Within the records below is a range that opens at the line with "(** A path as" and closes at the line with "Definition DOT : Z := 46.". Return that range word for word, both ends included, and only that range.

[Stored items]
*-*-*

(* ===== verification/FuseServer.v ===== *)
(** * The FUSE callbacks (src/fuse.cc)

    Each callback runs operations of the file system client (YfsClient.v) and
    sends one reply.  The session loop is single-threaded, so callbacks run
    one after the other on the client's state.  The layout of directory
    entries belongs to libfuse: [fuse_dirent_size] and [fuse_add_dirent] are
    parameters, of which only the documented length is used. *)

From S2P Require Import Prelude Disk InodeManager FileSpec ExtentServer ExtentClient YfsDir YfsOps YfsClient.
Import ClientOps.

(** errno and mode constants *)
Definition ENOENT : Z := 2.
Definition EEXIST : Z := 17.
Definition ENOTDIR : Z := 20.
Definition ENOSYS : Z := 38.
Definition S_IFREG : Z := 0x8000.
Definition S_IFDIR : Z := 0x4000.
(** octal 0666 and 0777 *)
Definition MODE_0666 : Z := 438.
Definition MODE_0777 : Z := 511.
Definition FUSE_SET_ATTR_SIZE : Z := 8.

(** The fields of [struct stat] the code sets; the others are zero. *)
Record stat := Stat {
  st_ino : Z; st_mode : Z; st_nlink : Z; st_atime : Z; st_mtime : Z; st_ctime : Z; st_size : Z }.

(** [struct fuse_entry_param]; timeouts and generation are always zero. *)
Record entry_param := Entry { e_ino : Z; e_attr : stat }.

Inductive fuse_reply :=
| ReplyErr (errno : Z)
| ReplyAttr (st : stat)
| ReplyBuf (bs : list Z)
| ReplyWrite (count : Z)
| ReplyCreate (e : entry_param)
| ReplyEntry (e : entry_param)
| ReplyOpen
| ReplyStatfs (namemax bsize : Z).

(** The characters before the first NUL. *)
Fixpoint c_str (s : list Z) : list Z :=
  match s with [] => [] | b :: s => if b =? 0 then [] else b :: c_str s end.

*-*-*

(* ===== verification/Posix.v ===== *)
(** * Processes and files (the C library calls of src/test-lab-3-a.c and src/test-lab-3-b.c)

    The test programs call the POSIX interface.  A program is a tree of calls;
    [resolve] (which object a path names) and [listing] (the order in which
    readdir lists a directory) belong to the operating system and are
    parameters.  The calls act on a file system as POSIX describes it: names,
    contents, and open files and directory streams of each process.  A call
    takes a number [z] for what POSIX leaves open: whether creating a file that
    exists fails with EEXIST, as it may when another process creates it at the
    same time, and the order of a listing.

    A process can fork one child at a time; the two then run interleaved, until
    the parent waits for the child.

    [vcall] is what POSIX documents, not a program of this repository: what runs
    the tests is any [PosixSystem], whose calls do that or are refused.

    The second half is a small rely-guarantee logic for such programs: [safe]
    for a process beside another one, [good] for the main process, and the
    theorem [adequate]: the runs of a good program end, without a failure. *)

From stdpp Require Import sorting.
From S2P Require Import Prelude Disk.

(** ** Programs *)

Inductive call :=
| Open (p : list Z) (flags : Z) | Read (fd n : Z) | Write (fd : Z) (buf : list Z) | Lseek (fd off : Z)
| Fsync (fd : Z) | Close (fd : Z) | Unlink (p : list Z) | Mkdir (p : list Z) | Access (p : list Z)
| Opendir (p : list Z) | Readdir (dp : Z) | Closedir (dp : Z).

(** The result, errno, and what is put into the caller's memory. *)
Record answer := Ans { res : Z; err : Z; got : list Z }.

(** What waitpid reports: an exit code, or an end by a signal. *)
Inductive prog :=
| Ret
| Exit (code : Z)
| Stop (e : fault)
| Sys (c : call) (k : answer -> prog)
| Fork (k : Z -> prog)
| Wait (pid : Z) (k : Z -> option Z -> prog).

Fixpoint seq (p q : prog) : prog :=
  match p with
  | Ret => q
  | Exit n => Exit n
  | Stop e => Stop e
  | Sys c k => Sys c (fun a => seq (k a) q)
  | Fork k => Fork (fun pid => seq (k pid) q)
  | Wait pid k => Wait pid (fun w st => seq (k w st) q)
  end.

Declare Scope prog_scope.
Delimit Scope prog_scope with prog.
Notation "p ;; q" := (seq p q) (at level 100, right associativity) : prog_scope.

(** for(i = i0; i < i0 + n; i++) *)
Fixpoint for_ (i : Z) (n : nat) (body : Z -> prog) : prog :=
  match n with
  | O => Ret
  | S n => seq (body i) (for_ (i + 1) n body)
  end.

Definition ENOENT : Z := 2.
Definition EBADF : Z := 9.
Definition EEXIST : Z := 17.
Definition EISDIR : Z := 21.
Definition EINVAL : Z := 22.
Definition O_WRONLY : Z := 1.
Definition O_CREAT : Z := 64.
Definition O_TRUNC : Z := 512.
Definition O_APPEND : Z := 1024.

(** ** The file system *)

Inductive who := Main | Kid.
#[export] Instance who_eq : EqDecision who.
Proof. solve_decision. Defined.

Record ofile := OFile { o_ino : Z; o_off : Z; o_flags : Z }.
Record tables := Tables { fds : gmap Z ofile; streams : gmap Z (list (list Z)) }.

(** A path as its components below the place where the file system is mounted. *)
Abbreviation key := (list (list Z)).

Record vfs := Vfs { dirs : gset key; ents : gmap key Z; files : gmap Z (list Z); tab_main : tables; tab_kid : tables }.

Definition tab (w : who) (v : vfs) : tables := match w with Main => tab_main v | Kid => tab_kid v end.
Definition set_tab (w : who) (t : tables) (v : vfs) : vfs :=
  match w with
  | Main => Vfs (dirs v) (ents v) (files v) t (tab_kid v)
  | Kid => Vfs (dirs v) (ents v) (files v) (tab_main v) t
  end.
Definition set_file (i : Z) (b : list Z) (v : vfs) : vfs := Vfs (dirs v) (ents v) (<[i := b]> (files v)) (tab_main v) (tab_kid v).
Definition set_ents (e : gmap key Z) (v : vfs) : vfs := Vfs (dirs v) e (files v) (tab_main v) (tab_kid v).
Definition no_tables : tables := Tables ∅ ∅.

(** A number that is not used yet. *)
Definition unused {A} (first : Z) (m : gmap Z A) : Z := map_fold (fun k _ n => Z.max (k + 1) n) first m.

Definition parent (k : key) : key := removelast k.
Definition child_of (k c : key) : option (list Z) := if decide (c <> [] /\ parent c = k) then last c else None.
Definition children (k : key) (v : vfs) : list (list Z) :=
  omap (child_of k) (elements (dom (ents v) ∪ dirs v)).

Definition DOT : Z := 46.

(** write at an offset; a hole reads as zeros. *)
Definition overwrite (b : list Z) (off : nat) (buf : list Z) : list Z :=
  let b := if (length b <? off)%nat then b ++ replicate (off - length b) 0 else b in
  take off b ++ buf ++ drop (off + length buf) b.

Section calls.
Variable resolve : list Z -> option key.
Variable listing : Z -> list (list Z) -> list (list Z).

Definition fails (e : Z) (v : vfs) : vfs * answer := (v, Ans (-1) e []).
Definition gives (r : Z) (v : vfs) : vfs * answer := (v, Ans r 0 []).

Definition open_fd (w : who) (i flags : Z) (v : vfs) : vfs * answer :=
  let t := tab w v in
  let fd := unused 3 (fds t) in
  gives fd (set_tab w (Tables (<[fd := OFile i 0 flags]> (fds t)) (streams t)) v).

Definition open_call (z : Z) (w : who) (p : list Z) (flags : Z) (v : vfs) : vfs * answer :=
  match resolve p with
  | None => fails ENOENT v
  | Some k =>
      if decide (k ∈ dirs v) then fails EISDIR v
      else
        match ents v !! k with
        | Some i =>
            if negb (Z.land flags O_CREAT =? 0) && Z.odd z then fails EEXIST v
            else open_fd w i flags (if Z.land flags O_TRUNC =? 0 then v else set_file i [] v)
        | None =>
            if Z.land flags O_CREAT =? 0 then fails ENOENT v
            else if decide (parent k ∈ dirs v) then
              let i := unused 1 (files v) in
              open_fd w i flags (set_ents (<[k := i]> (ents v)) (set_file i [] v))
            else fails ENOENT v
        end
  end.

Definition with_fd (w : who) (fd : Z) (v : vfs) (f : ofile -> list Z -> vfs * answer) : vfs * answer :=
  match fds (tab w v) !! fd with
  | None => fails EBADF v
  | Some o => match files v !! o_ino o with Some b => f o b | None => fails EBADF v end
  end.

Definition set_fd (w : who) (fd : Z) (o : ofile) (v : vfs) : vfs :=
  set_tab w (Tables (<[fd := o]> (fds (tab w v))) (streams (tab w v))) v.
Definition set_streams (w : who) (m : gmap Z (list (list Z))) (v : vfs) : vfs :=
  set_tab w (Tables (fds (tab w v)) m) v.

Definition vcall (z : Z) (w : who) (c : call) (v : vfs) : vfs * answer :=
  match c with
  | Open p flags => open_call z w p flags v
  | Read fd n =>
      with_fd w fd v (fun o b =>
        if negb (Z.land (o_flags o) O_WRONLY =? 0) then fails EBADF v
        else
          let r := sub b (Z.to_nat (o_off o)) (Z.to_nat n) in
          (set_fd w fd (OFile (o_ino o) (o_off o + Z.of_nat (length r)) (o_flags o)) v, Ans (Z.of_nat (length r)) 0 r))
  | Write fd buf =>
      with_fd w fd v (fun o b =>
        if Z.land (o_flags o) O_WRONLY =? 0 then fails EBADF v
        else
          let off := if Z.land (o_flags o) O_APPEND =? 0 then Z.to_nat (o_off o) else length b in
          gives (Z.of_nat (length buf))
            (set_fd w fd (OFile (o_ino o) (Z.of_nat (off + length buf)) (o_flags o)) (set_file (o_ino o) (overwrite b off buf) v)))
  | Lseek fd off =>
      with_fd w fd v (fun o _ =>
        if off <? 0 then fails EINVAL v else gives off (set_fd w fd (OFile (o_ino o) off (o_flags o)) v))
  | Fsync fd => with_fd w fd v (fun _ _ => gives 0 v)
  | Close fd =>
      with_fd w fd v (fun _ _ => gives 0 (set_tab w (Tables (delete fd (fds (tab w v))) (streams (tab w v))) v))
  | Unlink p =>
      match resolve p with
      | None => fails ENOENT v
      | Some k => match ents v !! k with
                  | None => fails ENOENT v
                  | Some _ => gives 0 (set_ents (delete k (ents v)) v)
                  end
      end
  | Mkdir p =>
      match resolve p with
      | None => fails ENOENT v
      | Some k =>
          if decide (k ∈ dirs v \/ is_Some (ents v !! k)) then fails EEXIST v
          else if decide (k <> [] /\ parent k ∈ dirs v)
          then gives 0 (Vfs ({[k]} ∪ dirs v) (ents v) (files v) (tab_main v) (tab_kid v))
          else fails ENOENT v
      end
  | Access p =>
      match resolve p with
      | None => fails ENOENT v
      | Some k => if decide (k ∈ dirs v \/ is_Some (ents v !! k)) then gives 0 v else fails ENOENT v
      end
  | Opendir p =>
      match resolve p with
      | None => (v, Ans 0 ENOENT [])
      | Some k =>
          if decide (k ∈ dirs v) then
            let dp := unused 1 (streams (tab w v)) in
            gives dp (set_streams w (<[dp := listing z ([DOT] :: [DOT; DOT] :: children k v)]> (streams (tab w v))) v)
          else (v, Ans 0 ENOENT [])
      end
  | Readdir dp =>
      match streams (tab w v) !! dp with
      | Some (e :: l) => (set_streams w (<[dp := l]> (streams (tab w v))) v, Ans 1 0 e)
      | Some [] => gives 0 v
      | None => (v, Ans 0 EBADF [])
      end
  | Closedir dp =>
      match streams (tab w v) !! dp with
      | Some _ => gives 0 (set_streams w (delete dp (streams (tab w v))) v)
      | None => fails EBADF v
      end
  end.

*-*-*

◆ **ANSWER BOX**:
(** A path as its components below the place where the file system is mounted. *)
Abbreviation key := (list (list Z)).

Record vfs := Vfs { dirs : gset key; ents : gmap key Z; files : gmap Z (list Z); tab_main : tables; tab_kid : tables }.

Definition tab (w : who) (v : vfs) : tables := match w with Main => tab_main v | Kid => tab_kid v end.
Definition set_tab (w : who) (t : tables) (v : vfs) : vfs :=
  match w with
  | Main => Vfs (dirs v) (ents v) (files v) t (tab_kid v)
  | Kid => Vfs (dirs v) (ents v) (files v) (tab_main v) t
  end.
Definition set_file (i : Z) (b : list Z) (v : vfs) : vfs := Vfs (dirs v) (ents v) (<[i := b]> (files v)) (tab_main v) (tab_kid v).
Definition set_ents (e : gmap key Z) (v : vfs) : vfs := Vfs (dirs v) e (files v) (tab_main v) (tab_kid v).
Definition no_tables : tables := Tables ∅ ∅.

(** A number that is not used yet. *)
Definition unused {A} (first : Z) (m : gmap Z A) : Z := map_fold (fun k _ n => Z.max (k + 1) n) first m.

Definition parent (k : key) : key := removelast k.
Definition child_of (k c : key) : option (list Z) := if decide (c <> [] /\ parent c = k) then last c else None.
Definition children (k : key) (v : vfs) : list (list Z) :=
  omap (child_of k) (elements (dom (ents v) ∪ dirs v)).

Definition DOT : Z := 46.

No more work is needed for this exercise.